The Eislaufverein itself was first established in 1867 and has a prestigious history. For example, European, World and Olympic figure skating champions have emerged from its midst. It moved to its current home in 1901, which at one point was the largest artificial ice rink in the world.
(View over the Eislaufverein toward the Karlskirche church on a postcard from around 1900 published by Carl (Karl) Ledermann jun.; Wien Museum Inv.-Nr. 182907; excerpt reproduced with permission under the terms of the CC0 licence)
The Viennese approach to figure skating (inspired by the American skater Jackson Haines) also played an influential role in moving the sport away from the rigid (British) approach and toward the more fluid, dynamic sport we know today.
UNESCO even declared the Viennese tradition of dancing circles around the rink to music part of Austria’s official intangible cultural heritage.
Dates, tickets & tips
I don’t have full dates yet for the 23/24 winter season, but it looks set to begin on October 21st.
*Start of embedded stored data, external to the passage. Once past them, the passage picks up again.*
(** The session [id] is in state [st]; [n] transactions of others are counted
    and [lk] holders have the commit lock. *)
Record in_state (F : gset nat) (n : Z) (lk : RWLock) (id : Z) (st : option nat) s : Prop := {
  is_pools : forall b pz, px_backends s !! b = Some pz -> is_Some (pz_normal pz);
  is_range : - two63 <= n < two63;
  is_lock : tm_commitLock (px_mgr s) = lk;
  is_session : exists x, px_sessions s !! id = Some x /\ ss_transaction x = st /\ (st = None -> unbound x = x);
  is_txn : match st with
           | None => owned F (px_w s) /\ tm_txnNums (px_mgr s) = n
           | Some l => exists t, px_txns s !! l = Some t /\ tinv F (view s t) /\ live t = true /\
                         tm_txnNums (px_mgr s) = int64 (n + 1)
           end
}.

Definition owner_txn (x : session) : string * bool * option nat := (owner x, ss_transaction x).

Lemma in_state_act F n lk id l s s' :
  in_state F n lk id (Some l) s -> act F id owner_txn l s s' -> in_state F n lk id (Some l) s'.
Proof.
  intros [HP HR Hlk (x & Hx & Hst & _) (t & Ht & HT & Hl & Hn)] HA.
  destruct (HA t Ht HT) as (t' & [Ht' Q _ Re _ Sg]). injection Re as _ _ Re.
  pose proof (q_rest _ _ _ Q) as R. unfold mgr_rest in R. cbn in R. injection R as _ R2 R3.
  split; [by rewrite Re|done|by rewrite R3| |].
  - rewrite Hx in Sg. destruct (px_sessions s' !! id) as [y|]; [|done]. injection Sg as _ _ Sg.
    exists y. split_and!; [done|congruence|done].
  - exists t'. split_and!; [done|apply Q|by apply (q_state _ _ _ Q)|by rewrite R2].
Qed.

Lemma in_state_idle F n lk id s : in_state F n lk id None s ->
  px_ok F s /\ exists u sf, px_sessions s !! id = Some (mkSession u None "" None sf).
Proof.
  intros [HP HR Hlk (x & Hx & Hst & Hu) [HO Hn]]. split; [split; [done..|by rewrite Hn]|].
  exists (ss_user x), (ss_streaming x). rewrite Hx, <- (Hu eq_refl). done.
Qed.

Lemma in_state_restored F n lk id s s' :
  in_state F n lk id None s -> restored F id s s' /\ px_sessions s' = px_sessions s ->
  in_state F n lk id None s'.
Proof.
  intros [HP HR Hlk Hs [HO Hn]] [[] Es]. split; [|done|congruence|by rewrite Es|split; [done|congruence]].
  by rewrite re_backends0.
Qed.

(** Commands inside a transaction that neither begin nor end it. *)
Lemma act_dml F id l privilege database query node s x :
  pc_TwopcEnable conf = true -> IsDML node = true ->
  px_sessions s !! id = Some x -> ss_transaction x = Some l ->
  act F id owner_txn l s (ExecuteDML BuildNode conf privilege id database query node s).2.
Proof.
  intros H2 HD Hx Hl. unfold ExecuteDML, bind at 1, lift_res.
  destruct (privilege node) as [[]|e|p]; [|reflexivity..]. rewrite H2, HD.
  unfold bind at 1, getSession. rewrite Hx, Hl.
  unfold ExecuteMultiStmtsInTxn. unfold bind at 1, getSession. rewrite Hx.
  destruct x as [u nd q tx sf]. cbn in Hl. subst tx.
  match goal with |- act _ _ _ _ _ (?m s).2 => enough (kept (act F id owner_txn l) m) as HK by apply HK end.
  unfold MultiStmtTxnBinding, MultiStmtTxnUnBinding. keep.
Qed.

(** Ending: on success the transaction is finished and the session free. *)
Lemma finish_multi_run F n lk id l d nb m query node s r s' :
  pc_TwopcEnable conf = true -> in_state F n lk id (Some l) s -> kept (quiet F) m ->
  finish_multi conf d nb m id query node s = (r, s') ->
  match r with
  | Ok _ => in_state F n lk id None s'
  | _ => in_state F n lk id (Some l) s'
  end.
Proof.
  intros H2 HI Hm. unfold finish_multi. rewrite H2. cbn [negb].
  destruct (is_session _ _ _ _ _ _ HI) as (x & Hx & Hl & _).
  unfold bind at 1, the_session. rewrite Hx, Hl.
  assert (kept (act F id owner_txn l) (MultiStmtTxnBinding id None node query ;;; with_txn l m)) as HK.
  { unfold MultiStmtTxnBinding. keep. }
  intros E. assert ((let* _ := (MultiStmtTxnBinding id None node query ;;; with_txn l m) in
    MultiStmtTxnUnBinding id true ;;; attempt (with_txn l Finish) ;;; ret emptyResult) s = (r, s')) as E'.
  { rewrite <- E. unfold bind. by destruct (MultiStmtTxnBinding id None node query s) as [[] ?]. }
  clear E. specialize (HK s). unfold bind at 1 in E'.
  destruct ((MultiStmtTxnBinding id None node query ;;; with_txn l m) s) as [r1 s1] eqn:E1. cbn [snd] in HK.
  pose proof (in_state_act F n lk id l s s1 HI HK) as HI1.
  destruct r1 as [[]|e|p]; [|by injection E' as <- <-..].
  destruct HI1 as [HP HR Hlk (y & Hy & Hyl & _) (t & Ht & HT & Hlive & Hn)].
  unfold MultiStmtTxnUnBinding, on_session, modify, bind at 1 in E'. rewrite Hy in E'.
  match type of E' with _ ?x = _ => set (s2 := x) in E' end.
  destruct (with_txn_Finish F l t s2) as (t2 & w2 & E2 & HO2); [done..|].
  unfold bind, attempt in E'. rewrite E2 in E'. injection E' as <- <-.
  split; cbn; [done|done|done| |split; [done|]].
  - eexists. split; [apply lookup_insert_eq|]. done.
  - rewrite Hn. by apply int64_back.
Qed.

(** Beginning. *)
Definition put_txn (l : nat) (t : Txn) s : PX W :=
  mkPX (px_sessions s) (<[l := t]> (px_txns s)) (px_next s) (px_router s) (px_backends s) (px_mgr s) (px_w s).

Lemma with_txn_mod l f t s :
  px_txns s !! l = Some t -> with_txn l (txn_mod f) s = (Ok tt, put_txn l (f t) s).
Proof. intros Ht. unfold with_txn. by rewrite Ht. Qed.

Lemma begin_bound l id t x node query s :
  px_txns s !! l = Some t -> px_sessions s !! id = Some x ->
  exists y t', ss_transaction y = Some l /\ held t' = held t /\ t_backends t' = t_backends t /\
    t_twopcConnections t' = t_twopcConnections t /\ live t' = live t /\
    (set_limits conf l false (pc_QueryTimeout conf) ;;; with_txn l SetMultiStmtTxn ;;;
     MultiStmtTxnBinding id (Some l) node query) s =
    (Ok tt, set_sessions (<[id := y]> (px_sessions s)) (put_txn l t' s)).
Proof.
  intros Ht Hx. unfold set_limits, SetMultiStmtTxn, MultiStmtTxnBinding.
  do 2 eexists. split_and!; cycle -1.
  - rewrite (bind_ok_run _ _ _ _ _ (with_txn_mod l _ t s Ht)).
    erewrite bind_ok_run by (apply with_txn_mod; apply lookup_insert_eq).
    unfold bind at 1, present. cbn [px_sessions put_txn]. rewrite Hx. rewrite bool_decide_true by (by eexists).
    erewrite bind_ok_run by (apply with_txn_mod; apply lookup_insert_eq).
    unfold on_session, modify. cbn [px_sessions put_txn]. rewrite Hx.
    unfold put_txn, set_sessions. cbn. rewrite !insert_insert_eq. reflexivity.
  - done.
  - done.
  - done.
  - done.
  - done.
Qed.

Lemma ExecuteBegin_run F n lk id s r s' :
  pc_TwopcEnable conf = true -> in_state F n lk id None s ->
  ExecuteBegin conf id "begin" (StTransaction "begin") s = (r, s') ->
  match r with
  | Err _ => in_state F n lk id None s'
  | _ => exists l, in_state F n lk id (Some l) s'
  end.
Proof.
  intros H2 HI. destruct (in_state_idle _ _ _ _ _ HI) as [Hok (u & sf & Hx)].
  destruct HI as [HP HR Hlk _ [HO Hn]]. unfold ExecuteBegin. rewrite H2. cbn [negb].
  unfold bind at 1, the_session. rewrite Hx. cbn [ss_transaction].
  unfold bind at 1, px_CreateTransaction.
  destruct (CreateTxn (px_mgr s) (px_backends s)) as [[t mgr]|e|p] eqn:Ec.
  2: { intros [= <- <-]. split; [done..| |done]. eexists. by split_and!. }
  2: { unfold CreateTxn in Ec. by case_match. }
  unfold CreateTxn in Ec. case_match; [done|]. injection Ec as <- <-.
  set (l := px_next s). set (t0 := NewTxn _ _). set (mgr := mgr_Add _). set (s0 := mkPX _ _ _ _ _ _ _).
  destruct (begin_bound l id t0 _ (StTransaction "begin") "begin" s0 (lookup_insert_eq _ _ _) Hx)
    as (y & t1 & Hy & Hh & Hb & Htw & Hl1 & E1).
  set (s1 := set_sessions _ _) in E1.
  assert (in_state F n lk id (Some l) s1) as HI1.
  { split; [done|done|done|eexists; split_and!; [apply lookup_insert_eq|done|done]|].
    exists t1. split_and!; [apply lookup_insert_eq| |by rewrite Hl1|cbn; by rewrite Hn].
    destruct (new_tinv F (t_id t0) (px_backends s) mgr (px_w s) HO HP) as [T1 T2 T3 T4 T5].
    split; cbn in *; unfold backend_pool in *; by rewrite ?Hh, ?Hb, ?Htw. }
  match goal with |- ?m s0 = _ -> _ => assert (m s0 = (let* r := attempt (with_txn l BeginScatter) in
      match r with
      | inr e => attempt (with_txn l Finish) ;;; MultiStmtTxnUnBinding id true ;;; throw e
      | inl _ => ret emptyResult
      end) s1) as -> end.
  { apply bind_ok_inv in E1 as ([] & sa & Ea & E1). rewrite (bind_ok_run _ _ _ _ _ Ea).
    apply bind_ok_inv in E1 as ([] & sb & Eb & E1). rewrite (bind_ok_run _ _ _ _ _ Eb).
    by rewrite (bind_ok_run _ _ _ _ _ E1). }
  destruct (quiet_two_phase F) as (_ & _ & _ & _ & _ & _ & HBS).
  pose proof (act_with_txn F id owner_txn l _ HBS s1) as HA. unfold bind at 1, attempt at 1.
  destruct (with_txn l BeginScatter s1) as [r2 s2] eqn:E2.
  pose proof (in_state_act F n lk id l s1 s2 HI1 HA) as HI2.
  destruct r2 as [[]|e|p]; [intros [= <- <-]; by exists l| |intros [= <- <-]; by exists l].
  destruct HI2 as [HP2 HR2 Hlk2 (z & Hz & Hzl & _) (t & Ht & HT & Hlive & Hn2)].
  destruct (with_txn_Finish F l t s2) as (t3 & w3 & E3 & HO3); [done..|].
  unfold bind, attempt, MultiStmtTxnUnBinding, on_session, modify. rewrite E3. cbn [px_sessions]. rewrite Hz.
  intros [= <- <-]. split; cbn; [done|done|done| |split; [done|]].
  - eexists. split; [apply lookup_insert_eq|]. done.
  - rewrite Hn2. by apply int64_back.
Qed.

Definition allowed (c : command) : Prop :=
  match c with CDml _ _ _ node => IsDML node = true | _ => True end.

Lemma void_run {A} (m : M (PX W) A) s r s' :
  (m ;;; ret tt) s = (r, s') -> exists r0, m s = (r0, s') /\ outcome_of r0 = outcome_of r.
Proof. unfold bind. destruct (m s) as [[] s1]; intros [= <- <-]; by eexists. Qed.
Expect the season to run until early March, 2024.
Entrance fees at the counter include concessions for kids, families, etc.. Check the official website for up-to-date details on tickets, times, dates etc.
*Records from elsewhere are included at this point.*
(** An address in the table admits more than that address: an entry
    with a dot, as every IPv4 address has, is taken for a regular expression and
    is not anchored, so every address that merely contains it is let in. *)
Theorem iptable_admits_superstrings (ok : RegexOk RL) p pre suf t :
  plain_pattern p = true -> isWildcardIP p = true ->
  exists t', IPTable_Add p t = (Ok tt, t') /\ IPTable_Check (pre ++ p ++ suf)%string t' = true.
Proof.
  intros Hp Hw. unfold IPTable_Add, addToIPTable. rewrite Hw, (plain_star _ Hp), (plain_ok _ Hp).
  eexists. split; [reflexivity|]. unfold IPTable_Check. rewrite orb_true_iff. right.
  apply existsb_exists. exists (p, EPattern). split.
  - apply list_elem_of_In, elem_of_map_to_list, lookup_insert_eq.
  - cbn. rewrite (plain_match _ _ Hp), !list_ascii_app. apply dots_search_app.
Qed.

(** What the table decides. *)
Lemma IPTable_Check_iff address t :
  IPTable_Check address t = true <->
  t = ∅ \/ is_Some (t !! address) \/ exists p, t !! p = Some EPattern /\ regex_match p address = true.
Proof.
  unfold IPTable_Check. rewrite !orb_true_iff, Nat.eqb_eq, map_size_empty_iff, bool_decide_eq_true, existsb_exists.
  setoid_rewrite <- list_elem_of_In. split.
  - intros [[?|?]|([p []] & Hin%elem_of_map_to_list & Hm)]; eauto. done.
  - intros [?|[?|(p & Hp & Hm)]]; eauto. right. exists (p, EPattern). by rewrite elem_of_map_to_list.
Qed.

(** Removing an address undoes adding it, and the table then decides as
    before, also for the wildcard "*". *)
Theorem iptable_add_remove ip t t' address :
  t !! (if String.eqb ip "*" then ".*" else ip) = None -> IPTable_Add ip t = (Ok tt, t') ->
  IPTable_Check address (IPTable_Remove ip t').2 = IPTable_Check address t.
Proof.
  unfold IPTable_Add, addToIPTable, IPTable_Remove, modify. cbn. intros Hn.
  destruct (isWildcardIP ip) eqn:Hw.
  - destruct (regex_ok _); [|done]. intros [= <-]. by rewrite delete_insert_id.
  - intros [= <-]. destruct (String.eqb_spec ip "*") as [->|]; [done|]. by rewrite delete_insert_id.
Qed.

End Addresses.

(** ** Versions *)

Definition is_version (v : serverVersion) : Prop :=
  0 <= sv_Major v < two63 /\ 0 <= sv_Minor v < two63 /\ 0 <= sv_Patch v < two63.

Lemma append_cons c (s t : string) : (String c s ++ t)%string = String c (s ++ t).
Proof. done. Qed.

Lemma span_digits_app d s : str_all is_dec_digit d = true ->
  match s with String c _ => is_dec_digit c | EmptyString => false end = false -> span_digits (d ++ s) = (d, s).
Proof.
  intros Hd Hs. induction d as [|c d IH]; cbn [str_all span_digits String.append] in *.
  - destruct s as [|c s]; [done|]. change ("" ++ String c s)%string with (String c s). cbn [span_digits]. by rewrite Hs.
  - apply andb_true_iff in Hd as [Hc Hd]. rewrite append_cons. cbn [span_digits]. by rewrite Hc, IH.
Qed.

Lemma itoa_digits n : 0 <= n -> str_all is_dec_digit (itoa n) = true /\ exists c d, itoa n = String c d.
Proof.
  intros Hn. unfold itoa. replace (n <? 0) with false by lia. split; [apply dec_nonneg_digits|].
  destruct (dec_nonneg n) as [|c d] eqn:E; [by apply dec_go_nonempty in E|eauto].
Qed.

Lemma after_dash_app s t : str_all (fun c => negb (Ascii.eqb c "-")) s = true -> after_dash (s ++ String "-" t) = t.
Proof.
  induction s as [|c s IH]; cbn [str_all]; [done|]. intros [Hc Hs]%andb_true_iff. apply negb_true_iff in Hc.
  rewrite append_cons. cbn [after_dash]. rewrite Hc. by apply IH.
Qed.

(** A version that is printed parses to itself, tag included. *)
Lemma version_roundtrip v : is_version v -> parseVersionString (toStr v) true = (v, None).
Proof.
  intros (H1 & H2 & H3). unfold parseVersionString, toStr.
  destruct (itoa_digits (sv_Major v)) as [D1 (c1 & d1 & E1)]; [lia|].
  destruct (itoa_digits (sv_Minor v)) as [D2 (c2 & d2 & E2)]; [lia|].
  destruct (itoa_digits (sv_Patch v)) as [D3 (c3 & d3 & E3)]; [lia|].
  set (text := (itoa (sv_Major v) ++ _)%string).
  assert (find_version text = Some (itoa (sv_Major v), itoa (sv_Minor v), itoa (sv_Patch v))) as ->.
  { assert (version_here text = Some (itoa (sv_Major v), itoa (sv_Minor v), itoa (sv_Patch v))) as Hv.
    { unfold version_here, text. rewrite span_digits_app by done. rewrite E1. rewrite (append_cons "." ""). change ("" ++ ?x)%string with x.
      rewrite span_digits_app by done. rewrite E2, (append_cons "." ""). change ("" ++ ?x)%string with x.
      rewrite span_digits_app by done. by rewrite E3. }
    destruct text; cbn [find_version]; by rewrite Hv. }
  rewrite !Atoi_itoa by (unfold two63 in *; lia). destruct v as [a b c tag]. cbn [sv_Major sv_Minor sv_Patch sv_Tag] in *. do 2 f_equal.
  replace text with ((itoa a ++ "." ++ itoa b ++ "." ++ itoa c) ++ String "-" tag)%string by (unfold text; by rewrite !append_assoc').
  apply after_dash_app. rewrite !str_all_app. cbn [str_all]. rewrite !digits_no_dash by done. done.
Qed.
Special events & neighbours
You might actually drop in to the Eislaufverein with no intention of putting on skates or watching others pirouette their way across the ice. The location has hosted, for example, training sessions for an ATP 500 tennis tournament, an art fair, and the CEV BeachVolley Nations Cup.
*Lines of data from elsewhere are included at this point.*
(** The scatter is the backends and the transaction manager of [PX] with the
    file. *)
Definition scatter_of (s : AX) : Scatter := mkScatter (px_backends (ax_px s)) (px_mgr (ax_px s)) (ax_file s) (px_w (ax_px s)).
Definition with_scatter {A} (m : Scatter.SM A) : AM A :=
  fun s => match m (scatter_of s) with
           | (r, c) => (r, mkAX (mkPX (px_sessions (ax_px s)) (px_txns (ax_px s)) (px_next (ax_px s)) (px_router (ax_px s))
                                   (sc_backends c) (sc_txnMgr c) (sc_w c))
                            (sc_file c) (ax_shift s) (ax_conf s) (ax_audit s) (ax_ips s) (ax_readonly s) (ax_limits s))
           end.

(** [string(row[i].Raw())] *)
Definition cell (row : Row) (i : nat) : AM string :=
  match row !! i with Some v => ret (Raw v) | None => panic "index out of range" end.

Section Commands.
Context {GR : GoRange}.

Definition on_backend (backend query : string) : AM Result := with_px (px_ExecuteOnThisBackend backend query).
Definition on_all (query : string) : AM Result := with_px (px_ExecuteScatter query).
Definition on_one (query : string) : AM Result := with_px (px_ExecuteSingle query).

(** ** Rebalancing (admin_rebalance.go) *)

(** [_[0-9]{4}$] *)
Fixpoint ends_in_segment (s : string) : bool :=
  match s with
  | String u (String a (String b (String c (String d EmptyString)))) =>
    Ascii.eqb u "_" && is_dec_digit a && is_dec_digit b && is_dec_digit c && is_dec_digit d
  | String _ s' => ends_in_segment s'
  | EmptyString => false
  end.
Definition SubTableToTable (from : string) : bool * string :=
  if ends_in_segment from then (true, String.substring 0 (String.length from - 5) from) else (false, "").

(** Sizes are whole numbers of megabytes: the queries round them, and a
    float64 holds them exactly below 2^53. NULL is the empty string. *)
Definition ParseFloat (s : string) : res Z := parse_int "ParseFloat" s 10.

Record BackendSize := mkBackendSize {
  bz_Name : string; bz_Address : string; bz_Size : Z; bz_User : string; bz_Passwd : string
}.
Definition no_size : BackendSize := mkBackendSize "" "" 0 "" "".
Definition sized (backend : string) (size : Z) (b : BackendSize) : BackendSize :=
  mkBackendSize backend (bz_Address b) size (bz_User b) (bz_Passwd b).
Definition located (c : BackendConfig) (b : BackendSize) : BackendSize :=
  mkBackendSize (bz_Name b) (be_Address c) (bz_Size b) (be_User c) (be_Password c).

Definition size_query : string :=
  "select round((sum(data_length) + sum(index_length)) / 1024/ 1024, 0)  as SizeInMB from information_schema.tables".
Definition tables_query : string :=
  "SELECT table_schema, table_name, ROUND((SUM(data_length+index_length)) / 1024/ 1024, 0) AS sizeMB FROM information_schema.TABLES GROUP BY table_name HAVING SUM(data_length + index_length)>10485760 ORDER BY (data_length + index_length) DESC".

(** The largest and the smallest backend so far; a smallest size of 0 counts
    as none yet. *)
Definition weigh (backend : string) (datasize : Z) (mm : BackendSize * BackendSize) : BackendSize * BackendSize :=
  let (max, min) := mm in
  let max := if bz_Size max <? datasize then sized backend datasize max else max in
  let min := if bz_Size min =? 0 then sized backend datasize min else min in
  (max, if datasize <? bz_Size min then sized backend datasize min else min).

Fixpoint weigh_all (backends : list string) (mm : BackendSize * BackendSize) : AM (BackendSize * BackendSize) :=
  match backends with
  | [] => ret mm
  | backend :: rest =>
    let* qr := on_backend backend size_query in
    let* mm := match qr_Rows qr with
               | [] => ret mm
               | row :: _ =>
                 let* v := cell row 0 in
                 let* datasize := lift_res (ParseFloat v) in
                 ret (weigh backend datasize mm)
               end in
    weigh_all rest mm
  end.

(** The addresses of the two. *)
Definition locate (confs : list BackendConfig) (mm : BackendSize * BackendSize) : BackendSize * BackendSize :=
  foldl (fun mm c =>
    if String.eqb (be_Name c) (bz_Name mm.1) then (located c mm.1, mm.2)
    else if String.eqb (be_Name c) (bz_Name mm.2) then (mm.1, located c mm.2)
    else mm) mm confs.

(** The first table that is small enough and a partition of a hash table. *)
Fixpoint advised (r : Router) (max min : BackendSize) (rows : list Row) : AM (option (string * string * Z)) :=
  match rows with
  | [] => ret None
  | row :: rest =>
    let* db := cell row 0 in
    let* tbl := cell row 1 in
    let* v := cell row 2 in
    let* tblSize := lift_res (ParseFloat v) in
    if bz_Size min + tblSize <? bz_Size max - tblSize then
      let (isSub, t) := SubTableToTable tbl in
      match (if isSub then PartitionType r db t else Err (Errorf "" [])) with
      | Ok partitionType => if IsPartitionHash partitionType then ret (Some (db, tbl, tblSize)) else advised r max min rest
      | Err _ => advised r max min rest
      | Panic p => panic p
      end
    else advised r max min rest
  end.

Record Advice := mkAdvice {
  ad_max : BackendSize; ad_min : BackendSize; ad_database : string; ad_table : string; ad_tableSize : Z
}.

Definition ShardBalanceAdvice : AM Advice :=
  let* s := get in
  let* mm := weigh_all (Backends (scatter_of s)) (no_size, no_size) in
  if bz_Size mm.1 - bz_Size mm.2 <? 100 then ret (mkAdvice mm.1 mm.2 "" "" 0)
  else
    let mm := locate (BackendConfigsClone (scatter_of s)) mm in
    let* qr := on_backend (bz_Name mm.1) tables_query in
    let* r := the_router_ in
    let* found := advised r mm.1 mm.2 (qr_Rows qr) in
    ret (match found with
         | Some (db, tbl, size) => mkAdvice mm.1 mm.2 db tbl size
         | None => mkAdvice mm.1 mm.2 "" "" 0
         end).

(** The names of the backends at two addresses. *)
Definition backend_names (from to : string) (confs : list BackendConfig) : string * string :=
  foldl (fun ft c =>
    if String.eqb (be_Address c) from then (be_Name c, ft.2)
    else if String.eqb (be_Address c) to then (ft.1, be_Name c)
    else ft) ("", "") confs.

Definition migrate_key (db table backend : string) : string := ("`" ++ db ++ "`.`" ++ table ++ "`_" ++ backend)%string.

Definition empty_param (i : ShiftInfo) : bool :=
  existsb (fun s => String.eqb s "")
    [sn_FromUser i; sn_FromDatabase i; sn_FromTable i; sn_ToUser i; sn_ToDatabase i; sn_ToTable i].

(** Start a migration under the manager and wait for it. [env] is what the
    servers will answer to the migration. *)
Definition migrate (env : list ShEnv) (i : ShiftInfo) (toBackend : string) : AM (string * shiftInstancesAlived) :=
  let* shift := with_shift (NewShiftInstance env i ShiftTypeRebalance) in
  let key := migrate_key (sn_ToDatabase i) (sn_ToTable i) toBackend in
  with_shift (StartShiftInstance key shift ShiftTypeRebalance) ;;;
  let* instance := with_shift (wait_begin key) in
  ret (key, instance).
The neighbouring Konzerthaus reflects the musical flavour of the wider area. A stony Beethoven, for example, stares across at the skaters from the other side of the road. (His thoughts on the choice of music played on the rink remain unknown.)
Subway: U4 line to Stadtpark (take the southwest exit to the beautiful Wagner-designed station building)
Tram: D, 71 or 2 to Schwarzenbergplatz (and a short walk up past the Konzerthaus)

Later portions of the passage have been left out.